Mouse Strain- and Charge-Dependent Vessel Permeability of Nanoparticles at the Lower Size Limit.

Remarkable advancement has been made in the application of nanoparticles (NPs) for cancer therapy. Although NPs have been favorably delivered into tumors by taking advantage of the enhanced permeation and retention (EPR) effect, several physiological barriers present within tumors tend to restrict the diffusion of NPs. To overcome this, one of the strategies is to design NPs that can reach lower size limits to improve tumor penetration without being rapidly cleared out by the body. Several attempts have been made to achieve this, such as selecting appropriate nanocarriers and modifying surface properties.

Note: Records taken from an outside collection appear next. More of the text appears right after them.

(* ===== verification/MessageLib.v ===== *)
(** * Messages (src/lib/message)

    Parsing and formatting of the chat protocol, on the fixed-size arrays of
    the C structures.  Every access outside an array is a fault of the model;
    the state of a command is the number of allocations that will still
    succeed. *)

From S2P Require Import Prelude.
From S2P Require Import CStr.
From S2P Require Import TrimLib.

(** ** Sizes (c2hat.h, message.h) *)

Definition kMaxNicknameSize : nat := 60.
Definition kBufferSize : nat := 1536.
Definition kBroadcastBufferSize : nat := 9 + 60 + 1536.
Definition kMessageBufferSize : nat := 2048.

(** ** Data *)

Inductive C2HMessageType : Type :=
  | kMessageTypeNull
  | kMessageTypeNick
  | kMessageTypeAuth
  | kMessageTypeHelp
  | kMessageTypeMsg
  | kMessageTypeList
  | kMessageTypeQuit
  | kMessageTypeOk
  | kMessageTypeErr
  | kMessageTypeLog
  | kMessageTypeAdmin.

#[export] Instance type_eq_dec : EqDecision C2HMessageType.
Proof. solve_decision. Defined.

(** Bytes received and not yet parsed; [start] is an offset into [data]. *)
Record MessageBuffer : Type := MkBuffer { bdata : bytes; bstart : option nat }.

Record C2HMessage : Type := MkMessage {
  mtype : C2HMessageType;
  content : bytes;
  user : bytes
}.

Definition kMessageTypePrefixMsg : bytes := lit "/msg".
Definition kMessageTypePrefixNick : bytes := lit "/nick".
Definition kMessageTypePrefixQuit : bytes := lit "/quit".
Definition kMessageTypePrefixLog : bytes := lit "/log".
Definition kMessageTypePrefixErr : bytes := lit "/err".
Definition kMessageTypePrefixOk : bytes := lit "/ok".

(** ** printf

    The conversions the sources use are [%s], [%d] and [%%]; any other one,
    a conversion without an argument left, or one of the wrong type, is
    undefined behaviour. *)

Inductive arg : Type := AStr (s : bytes) | AInt (n : Z).

Definition digit (n : nat) : ascii := Ascii.ascii_of_nat (48 + n).
Fixpoint digits (fuel : nat) (n : nat) : bytes :=
  match fuel with
  | O => []
  | S fuel => if decide (n < 10) then [digit n] else digits fuel (n / 10) ++ [digit (n mod 10)]
  end.
Definition decimal (z : Z) : bytes :=
  if (z <? 0)%Z then lit "-" ++ digits 20 (Z.to_nat (- z)) else digits 20 (Z.to_nat z).

Definition percent : ascii := "%"%char.

Fixpoint printf (format : bytes) (args : list arg) : outcome bytes :=
  match format with
  | [] => Done []
  | c :: format =>
    if decide (c = percent) then
      match format with
      | [] => Stuck BadFormat
      | d :: format =>
        if decide (d = percent) then let! r := printf format args in Done (percent :: r)
        else match args with
             | AStr s :: args =>
               if decide (d = "s"%char) then let! r := printf format args in Done (s ++ r)
               else Stuck BadFormat
             | AInt n :: args =>
               if decide (d = "d"%char) then let! r := printf format args in Done (decimal n ++ r)
               else Stuck BadFormat
             | [] => Stuck BadFormat
             end
      end
    else let! r := printf format args in Done (c :: r)
  end.

(** What [snprintf(dest, size, ...)] writes of the text. *)
Definition sn_write (dest : bytes) (size : nat) (t : bytes) : outcome bytes :=
  match size with
  | O => Done dest
  | S room =>
    let w := take room t in
    if decide (length w < length dest) then Done (w ++ NUL :: drop (length w + 1) dest)
    else Stuck OutOfBounds
  end.

Definition vsnprintf (dest : bytes) (size : nat) (format : bytes) (args : list arg) : outcome bytes :=
  let! t := printf format args in sn_write dest size t.

(** ** Formatting *)

Definition command_prefix (type : C2HMessageType) : option bytes :=
  match type with
  | kMessageTypeNick => Some kMessageTypePrefixNick
  | kMessageTypeMsg => Some kMessageTypePrefixMsg
  | kMessageTypeLog => Some kMessageTypePrefixLog
  | kMessageTypeOk => Some kMessageTypePrefixOk
  | kMessageTypeErr => Some kMessageTypePrefixErr
  | kMessageTypeQuit => Some kMessageTypePrefixQuit
  | _ => None
  end.

Definition Message_format (type : C2HMessageType) (dest : bytes) (size : nat)
    (format : bytes) (args : list arg) : outcome bytes :=
  match command_prefix type with
  | None => Done dest
  | Some commandPrefix =>
    let! buffer := vsnprintf (replicate size NUL) size format args in
    let! t := cstr buffer in
    if decide (0 < length t)
    then vsnprintf dest size (lit "%s %s") [AStr commandPrefix; AStr t]
    else vsnprintf dest size (lit "%s") [AStr commandPrefix]
  end.

(** [C2HMessage_format]: the destination and the number of bytes written. *)
Definition C2HMessage_format (message : C2HMessage) (dest : bytes) (size : nat) : outcome (nat * bytes) :=
  let! u := cstr (user message) in
  let! c := cstr (content message) in
  let! dest :=
    (if decide (0 < length u)
     then Message_format (mtype message) dest size (lit "[%s] %s") [AStr u; AStr c]
     else Message_format (mtype message) dest size (lit "%s") [AStr c]) in
  let! n := strlen NUL dest in
  Done (n + 1, dest).

(** ** Parsing *)

(** [Message_getUser]: the text between the first '[' and the ']' after it.
    The size test lets a name of exactly [length] bytes through, for which
    the terminator goes one past the array. *)
Definition Message_getUser (message : bytes) (type : C2HMessageType) (user : bytes) (length : nat)
    : outcome (bool * bytes) :=
  if decide (type = kMessageTypeMsg ∨ type = kMessageTypeLog) then
    let! start := strchr NUL message "["%char in
    match start with
    | None => Done (false, user)
    | Some start =>
      let! fin := strchr NUL (drop (S start) message) "]"%char in
      match fin with
      | None => Done (false, user)
      | Some userLength =>
        if decide (0 < userLength ∧ userLength ≤ length) then
          let! user := memcpy user (drop (S start) message) userLength in
          if decide (userLength < List.length user)
          then Done (true, <[userLength := NUL]> user) else Stuck OutOfBounds
        else Done (false, user)
      end
    end
  else Done (false, user).

(** The loop of [Message_get] that looks for the terminator, from [pos] on;
    [fin] is [end]. *)
Fixpoint find_end (bs : bytes) (pos fin : nat) : outcome (option nat) :=
  match bs with
  | [] => Stuck OutOfBounds
  | c :: bs =>
    if decide (pos = fin ∧ c ≠ NUL) then Done None
    else if decide (c = NUL) then Done (Some pos)
    else find_end bs (S pos) fin
  end.

(** [memchr(p, '/', n)]: the offset of the first slash among [n] bytes. *)
Fixpoint memchr (bs : bytes) (c : ascii) (n : nat) : outcome (option nat) :=
  match n with
  | O => Done None
  | S n =>
    match bs with
    | [] => Stuck OutOfBounds
    | d :: bs => if decide (d = c) then Done (Some 0) else let! r := memchr bs c n in Done (S <$> r)
    end
  end.

(** An allocation; the state counts those that will still succeed. *)
Definition alloc : cmd nat bool := λ room,
  match room with O => Done (false, O) | S room => Done (true, room) end.

Definition Message_get (buffer : MessageBuffer) : cmd nat (option bytes * MessageBuffer) :=
  let data := bdata buffer in
  let start := default 0 (bstart buffer) in
  let size := length data - start in
  found <- lift (memchr (drop start data) "/"%char size);;
  match found with
  | None => ret (None, MkBuffer (replicate (length data) NUL) None)
  | Some k =>
    let start := start + k in
    let fin := start + size - 1 in
    e <- lift (find_end (drop start data) start fin);;
    match e with
    | None => ret (None, MkBuffer data (Some start))
    | Some e =>
      let len := e - start + 1 in
      if decide (len ≤ 1) then ret (None, MkBuffer data (Some start)) else
      ok <- alloc;;
      if negb ok then ret (None, MkBuffer data (Some start)) else
      let message := take len (drop start data) in
      let start' := if decide (len < size) then Some (start + len) else Some start in
      if decide (len = size)
      then ret (Some message, MkBuffer (replicate (length data) NUL) None)
      else ret (Some message, MkBuffer data start')
    end
  end.

Definition blank_message (type : C2HMessageType) : C2HMessage :=
  MkMessage type (replicate kBufferSize NUL) (replicate kMaxNicknameSize NUL).

(** [C2HMessage_create]: the text is formatted, the user name extracted, and
    the rest copied from [userLength + 3] on. *)
Definition C2HMessage_create (type : C2HMessageType) (format : bytes) (args : list arg)
    : cmd nat (option C2HMessage) :=
  ok <- alloc;;
  if negb ok then ret None else
  let message := blank_message type in
  buffer <- lift (vsnprintf (replicate kBufferSize NUL) kBufferSize format args);;
  let fin := kBufferSize - 1 in
  u <- (if decide (type = kMessageTypeMsg ∨ type = kMessageTypeLog)
        then r <- lift (Message_getUser buffer type (user message) kMaxNicknameSize);; ret (snd r)
        else ret (user message));;
  userLength <- lift (strlen NUL u);;
  let start := if decide (0 < userLength) then userLength + 3 else 0 in
  content <- (if decide (start ≤ fin)
              then lift (memcpy (content message) (drop start buffer) (fin - start))
              else stuck OutOfBounds);;
  ret (Some (MkMessage type content u)).

(** The prefix test [RMATCH] on the string [s], with the length measured at
    the start. *)
Definition rmatch (length : nat) (s prefix : bytes) : bool :=
  bool_decide (List.length prefix ≤ length) && bool_decide (take (List.length prefix) s = prefix).

(** [Message_getType] on the string at the cursor: the type and what the
    cursor has advanced to.  A prefix that needs content and has none still
    moves the cursor. *)
Definition Message_getType (s : bytes) : C2HMessageType * bytes :=
  let length := List.length s in
  let skip prefix (s : bytes) := drop (List.length prefix) s in
  let step prefix type (k : bytes → C2HMessageType * bytes) (s : bytes) :=
    if rmatch length s prefix then
      let s := skip prefix s in if decide (0 < List.length s) then (type, s) else k s
    else k s in
  let step_opt prefix type (k : bytes → C2HMessageType * bytes) (s : bytes) :=
    if rmatch length s prefix then (type, skip prefix s) else k s in
  step_opt kMessageTypePrefixOk kMessageTypeOk
    (step kMessageTypePrefixMsg kMessageTypeMsg
      (step kMessageTypePrefixLog kMessageTypeLog
        (step kMessageTypePrefixErr kMessageTypeErr
          (step_opt kMessageTypePrefixQuit kMessageTypeQuit
            (step kMessageTypePrefixNick kMessageTypeNick (λ s, (kMessageTypeNull, s))))))) s.

Definition C2HMessage_createFromString (s : bytes) (size : nat) : cmd nat (option C2HMessage) :=
  if decide (size = 0) then ret None else
  let '(type, rest) := Message_getType s in
  match type with
  | kMessageTypeNull => C2HMessage_create kMessageTypeMsg (lit "%s") [AStr rest]
  | kMessageTypeMsg | kMessageTypeNick | kMessageTypeQuit =>
    ok <- alloc;;
    if negb ok then stuck NullDereference else
    copy <- lift (trim_string (rest ++ [NUL]));;
    t <- lift (cstr copy);;
    C2HMessage_create type (lit "%s") [AStr t]
  | _ => ret None
  end.

(** [C2HMessage_get]: [end - cursor] is a pointer difference converted to
    [size_t], so a negative one is a copy past every bound. *)
Definition C2HMessage_get (buffer : MessageBuffer) : cmd nat (option C2HMessage * MessageBuffer) :=
  r <- Message_get buffer;;
  let '(data, buffer) := r in
  match data with
  | None => ret (None, buffer)
  | Some messageData =>
    ok <- alloc;;
    if negb ok then stuck NullDereference else
    s <- lift (cstr messageData);;
    let fin := length s in
    let '(type, rest) := Message_getType s in
    let cursor := length s - length rest in
    if decide (type = kMessageTypeNull) then ret (None, buffer) else
    tail <- lift (trim_string (drop cursor messageData));;
    let messageData := take cursor messageData ++ tail in
    t <- lift (cstr tail);;
    if decide ((type = kMessageTypeOk ∨ type = kMessageTypeQuit) ∧ length t = 0)
    then ret (Some (blank_message type), buffer) else
    let message := blank_message type in
    u <- (if decide (type = kMessageTypeMsg ∨ type = kMessageTypeLog)
          then r <- lift (Message_getUser messageData type (user message) kMaxNicknameSize);; ret (snd r)
          else ret (user message));;
    userLength <- lift (strlen NUL u);;
    let cursor := if decide (0 < userLength) then cursor + userLength + 3 else cursor in
    content <- (if decide (cursor ≤ fin)
                then lift (memcpy (content message) (drop cursor messageData) (fin - cursor))
                else stuck OutOfBounds);;
    ret (Some (MkMessage type content u), buffer)
  end.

While many studies focus on the optimal design of NPs, the influence of mouse strains on the effectiveness of NPs remains unknown. Therefore, this study aimed to assess whether the vascular permeability of NPs near the lower size limit differs among mouse strains. We found that the vessel permeability of dextran NPs was size-dependent and dextran NPs with a size below 15 nm exhibited leakage from postcapillary venules in all strains. Most importantly, the leakage rate of 8-nm fluorescein isothiocyanate dextran was significantly higher in the BALB/c mouse strain than in other strains. This strain dependence was not observed in slightly positive TRITC-dextran with comparable sizes. Our results indicate that the influence on mouse strains needs to be taken into account for the evaluation of NPs near the lower size limit.